Lemma find_server_Ok sock o (s : Cgi) : finds sock o (c_forks s) -> rested (c_aio s) -> 0 <= sock ->
  exists s', find_server o s = Ok (None, s') /\ found sock s s'.
Proof.
  intros [Hb H] Hr Hs. unfold find_server, unless_ended. rewrite Hb. destruct H as [E|(E0 & Hst & Hx & Hf & (lfd & El & Hl) & E2)].
  - rewrite (bind_Ok _ _ _ _ _ (connect_to_Ok 0 _ _ s E)). cbv iota. set (s1 := s <| c_bridge := _ |>).
    unfold bind at 1, get. change (appServerSock (c_bridge s1)) with sock. rewrite (proj2 (Z.ltb_ge _ _) Hs). cbn [negb orb].
    rewrite andb_false_r. by exists s1.
  - rewrite (bind_Ok _ _ _ _ _ (connect_to_Ok 0 _ _ s E0)). cbv iota. set (s1 := s <| c_bridge := _ |>).
    unfold bind at 1, get. change (appServerSock (c_bridge s1)) with (-1). rewrite Hst. change (-1 <? 0) with true. cbn [negb orb andb].
    destruct (Close_rested lfd (c_aio s) Hr Hl) as (a' & Ea & Ha').
    set (s2 := s1 <| c_forks := drop (Z.to_nat (nServers o)) (c_forks s1) |>).
    assert (ES : FCGI_Start inet_addr gethostbyname sys_socket sys_setsockopt sys_bind_listen OS_Errno shutdown_fails executable None
        (connectPath o) (appPath o) (nServers o) s1 = Ok (None, s2 <| c_aio := a' |>)).
    { unfold FCGI_Start. rewrite El, (proj2 (Z.eqb_neq _ _) Hl), Hx. cbn [negb].
      rewrite (bind_Ok _ _ _ _ _ (spawn_loop_Ok (Z.to_nat (nServers o)) (appPath o) lfd s1 Hf)). cbv iota. fold s2.
      unfold bind at 1, on_aio, zoom. change (c_aio s2) with (c_aio s). by rewrite Ea. }
    rewrite (bind_Ok _ _ _ _ _ ES). cbv iota. rewrite (connect_to_Ok 2 _ _ _ E2).
    eexists. split; [reflexivity|]. split; [done|]. split; [done|]. split; [done|]. by intros _.
Qed.

Lemma content_length_int envp : INT_MIN <= content_length envp <= INT_MAX.
Proof.
  unfold content_length. destruct (getenv _ _); [|unfold INT_MIN, INT_MAX; lia]. unfold int_atoi.
  set (z := Z.max _ _). unfold to_int. pose proof (Z.mod_pos_bound (z + 2147483648) 4294967296 ltac:(lia)). unfold INT_MIN, INT_MAX. lia.
Qed.

(** C21: from the command line to the loop: when the options are without errors and the application
    runs, or can be started, [main] sends it [BEGIN_REQUEST] and the whole environment and enters its
    loop in a state from which the theorems of the loop hold, with CONTENT_LENGTH bytes to relay and
    the socket non-blocking. *)
Theorem main_enters_loop nesting args envp o ps script sock fl (s : Cgi) : boot script s ->
  ParseArgs read_file nesting args = Ok (Ret (0, o)) -> finds sock o (c_forks s) -> 0 < sock < FD_SETSIZE ->
  env_ok envp ps -> accepts (wr (c_conn s)) -> begin_fits (wr (c_conn s)) -> tx (c_conn s) = [] -> c_flags s !! sock = Some fl ->
  exists s' prs s0, main_setup nesting args envp s = Ok (None, s') /\
    Forall (from_writer FCGI_PARAMS 1) prs /\ stream_of FCGI_PARAMS prs = nv_encode ps /\ tx (c_conn s') = request_bytes bridge_begin prs [] /\
    ready sock (content_length envp) script s0 /\ start_loop OS_Errno shutdown_fails s0 = Ok (None, (c_aio s', c_bridge s')) /\
    c_flags s' !! sock = Some (Z.lor fl O_NONBLOCK).
Proof.
  intros [[Bu Bl] [Bs Bm] [Br Bw] Bt Bsc Bb] Ep Hf Hsock Henv Ha Hbf Htx Hfl.
  destruct (LibInit_rested (c_aio s) Bu Bl Bs Bm Br Bw Bt Bsc) as (a1 & E1 & R1).
  set (s1 := s <| c_aio := a1 |> <| c_bridge := (fresh_bridge script) <| bytesToRead := content_length envp |> |>).
  destruct (find_server_Ok sock o s1 Hf R1 ltac:(lia)) as (s2 & E2 & (F1 & F2 & F3 & F4)).
  specialize (F4 R1). destruct F4 as [I2 _ Sets2 Tr2 Sc2].
  set (b2 := (c_bridge s2) <| reply := (reply (c_bridge s2)) <| requestId := 1 |> |>).
  destruct (send_request_spec mBuff sock envp ps (c_conn s2)) as (c' & prs & E3 & _ & _ & Hprs & Hst & Htx');
    [lia|rewrite F2; done..|apply Henv|apply Henv|].
  assert (Rd : ready sock (content_length envp) script (c_aio s2, b2)).
  { assert (Hb2 : b2 = (fresh_bridge script) <| bytesToRead := content_length envp |> <| appServerSock := sock |> <| reply := reply_init script |>).
    { unfold b2. rewrite F1. done. }
    split; cbn [fst snd]; try done; rewrite Hb2; try done.
    cbn [setter set_reply set_appServerSock set_bytesToRead as_buff ws_buff fresh_bridge]. split; [apply zlen_replicate; done|].
    split; [apply Forall_replicate; by vm_compute|by apply zlen_replicate]. }
  destruct (start_loop_spec sock (content_length envp) script Hsock (content_length_int envp) OS_Errno shutdown_fails _ Rd) as ([a4 b4] & E4 & _).
  set (s3 := s2 <| c_bridge := b2 |> <| c_conn := c' |> <| c_flags := <[sock := Z.lor fl O_NONBLOCK]> (c_flags s2) |>).
  exists (s3 <| c_aio := a4 |> <| c_bridge := b4 |>), prs, (c_aio s2, b2). split.
  - unfold main_setup. rewrite (bind_Ok (lift _) _ s (Ret (0, o)) s) by (unfold lift; by rewrite Ep). change (negb (0 =? 0)) with false. cbv iota.
    rewrite (bind_Ok (on_aio OS_LibInit) _ s 0 (s <| c_aio := a1 |>)) by (unfold on_aio, zoom; by rewrite E1). change (negb (0 =? 0)) with false. cbv iota.
    rewrite (bind_Ok (on_bridge _) _ _ tt s1) by (unfold on_bridge, zoom, modify, s1; by rewrite <- Bb).
    unfold unless_ended. rewrite (bind_Ok _ _ _ _ _ E2). cbv iota. unfold bind at 1, get.
    assert (Fs : appServerSock (c_bridge s2) = sock) by (by rewrite F1). cbv zeta. rewrite Fs, (proj2 (Z.ltb_ge _ _)) by lia.
    rewrite (bind_Ok (on_bridge _) _ s2 tt (s2 <| c_bridge := b2 |>)) by done.
    rewrite (bind_Ok (on_conn _) _ _ None (s2 <| c_bridge := b2 |> <| c_conn := c' |>)).
    2:{ unfold on_conn, zoom. change (c_conn (s2 <| c_bridge := b2 |>)) with (c_conn s2). by rewrite E3. }
    cbv iota. rewrite (bind_Ok (on_flags _) _ _ None s3).
    2:{ unfold on_flags, zoom, OS_SetFlags, bind, get. cbn [c_flags setter set_c_conn set_c_bridge].
        rewrite F3. change (c_flags s1) with (c_flags s). rewrite Hfl. unfold s3. by rewrite F3. }
    cbv iota. rewrite (bind_Ok (on_loop _) _ _ None (s3 <| c_aio := a4 |> <| c_bridge := b4 |>)) by (unfold on_loop, zoom; change (c_aio s3, c_bridge s3) with (c_aio s2, b2); by rewrite E4). done.
  - split; [done|]. split; [done|]. split; [cbn; rewrite Htx', F2; by cbn [c_conn s1 setter set_c_aio set_c_bridge]; rewrite Htx|].
    split; [done|]. split; [exact E4|]. cbn. by rewrite lookup_insert_eq.
Qed.
End Setup.

(** a CONTENT_LENGTH of two gigabytes or more (below four) is negative as an [int]: the bridge ends
    [STDIN] at once and never reads the body, although the application is told its length. *)
Theorem large_body_dropped OS_Errno shutdown_fails sock script envp v s0 s : 0 < sock < FD_SETSIZE ->
  getenv CONTENT_LENGTH envp = Some v -> 2 ^ 31 <= atoi v < 2 ^ 32 ->
  ready sock (content_length envp) script s0 -> loop_state OS_Errno shutdown_fails s0 s ->
  content_length envp = atoi v - 2 ^ 32 /\ stdin_eof_sent (snd s) = true /\ wsReadPending (snd s) = false.
Proof.
  intros Hs Hg Hv R Hl.
  assert (Hc : content_length envp = atoi v - 2 ^ 32).
  { unfold content_length, int_atoi. rewrite Hg, Z.min_r, Z.max_r by lia. unfold to_int. symmetry.
    pose proof (Z.mod_unique_pos (atoi v + 2147483648) 4294967296 1 (atoi v - 2147483648) ltac:(lia) ltac:(lia)) as Hm. rewrite <- Hm. lia. }
  split; [done|]. pose proof (loop_state_inv sock (content_length envp) script Hs (content_length_int envp) OS_Errno shutdown_fails s0 s R Hl)
    as [_ F W _ _ _].
  pose proof (fd_left _ _ _ _ F) as Hleft. pose proof (zlen_nonneg (concat (reads_of STDIN_FILENO (io_trace (fst s))))) as H0.
  split; [rewrite (fd_sent _ _ _ _ F), Hleft; apply Z.leb_le; lia|].
  destruct (wsReadPending (snd s)) eqn:Ew; [|done]. destruct (wt_ws _ W Ew) as (_ & _ & _ & Hb & _). lia.
Qed.

(** An application at [/s] that [cgi-fcgi] has to start, with the arguments in a command file. *)
Module MainSample.
Definition file : list Z := [47; 99].
Definition lines : list file_line :=
  [Comment [32; 33]; Words [opt_connect; [47; 115]] [32; 9]; Words [[47; 97]; [50]] []].
Definition read_file (f : list Z) : option (list Z) := if bool_decide (f = file) then Some (file_of_lines lines) else None.
Definition options : Options := mkOptions true true [47; 115] [47; 97] 2.
Definition envp : list (list Z) := [CONTENT_LENGTH ++ [61; 51]; [65; 61; 120]].
Definition big_envp : list (list Z) := [CONTENT_LENGTH ++ [61; 50; 49; 52; 55; 52; 56; 51; 54; 52; 56]].
Definition pairs : list (list Z * list Z) := [(CONTENT_LENGTH, [51]); ([65], [120])].
Definition resolve (_ : list Z) : option (Z * list Z) := None.
Definition sys_socket (n : nat) (_ : Z) : Z := if (n =? 1)%nat then 4 else 3.
Definition sys_connect (n : nat) (_ : Z) (_ : sockaddr) : bool := (n =? 2)%nat.
Definition start : Cgi :=
  mkCgi (aio_init <| sel_script := [SelReady ∅ {[3]}] |>) (fresh_bridge []) (mkConn [] [] [] 0) {[0 := 10]} {[3 := 2]} [100; 101].

Lemma lines_ok : Forall line_ok lines.
Proof.
  assert (W : forall w, w <> [] -> forallb (fun c => negb (c =? 32) && negb (c =? 9) && negb (c =? 10) && negb (c =? 0)) w = true -> word_ok w).
  { intros w Hw H. split; [done|]. apply List.Forall_forall. intros c Hc. pose proof (proj1 (forallb_forall _ _) H c Hc) as Hb. cbv beta in Hb. lia. }
  unfold lines. constructor; [split; [by vm_compute|repeat constructor; lia]|].
  constructor; [split; [by vm_compute|]; split; [done|]; split; [repeat (constructor; [by apply W|]); constructor|]; split; [done|by repeat constructor]|].
  constructor; [split; [by vm_compute|]; split; [done|]; split; [repeat (constructor; [by apply W|]); constructor|]; split; [done|constructor]|].
  constructor.
Qed.

Lemma start_boots : boot [] start.
Proof. split; try done. constructor. Qed.
End MainSample.

Lemma ParseArgs_usage_witness :
  ParseArgs MainSample.read_file 1 [opt_start; opt_connect; [58; 56; 48]; [47; 97]; [55]] = Ok (Ret (0, mkOptions false true [58; 56; 48] [47; 97] 7)).
Proof.
  apply (ParseArgs_usage MainSample.read_file 0 (mkOptions false true [58; 56; 48] [47; 97] 7) (Some [55])).
  split; [by split|split; [done|by split]|by split_and!].
Defined.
##############################
### REQUIRED WORK
Within the listing above, locate the line containing "Definition big_envp : list" and the line containing "Definition resolve (_". Reproduce those two lines and all lines between them exactly, with nothing added.

### RESULT OF THIS EXERCISE
Definition big_envp : list (list Z) := [CONTENT_LENGTH ++ [61; 50; 49; 52; 55; 52; 56; 51; 54; 52; 56]].
Definition pairs : list (list Z * list Z) := [(CONTENT_LENGTH, [51]); ([65], [120])].
Definition resolve (_ : list Z) : option (Z * list Z) := None.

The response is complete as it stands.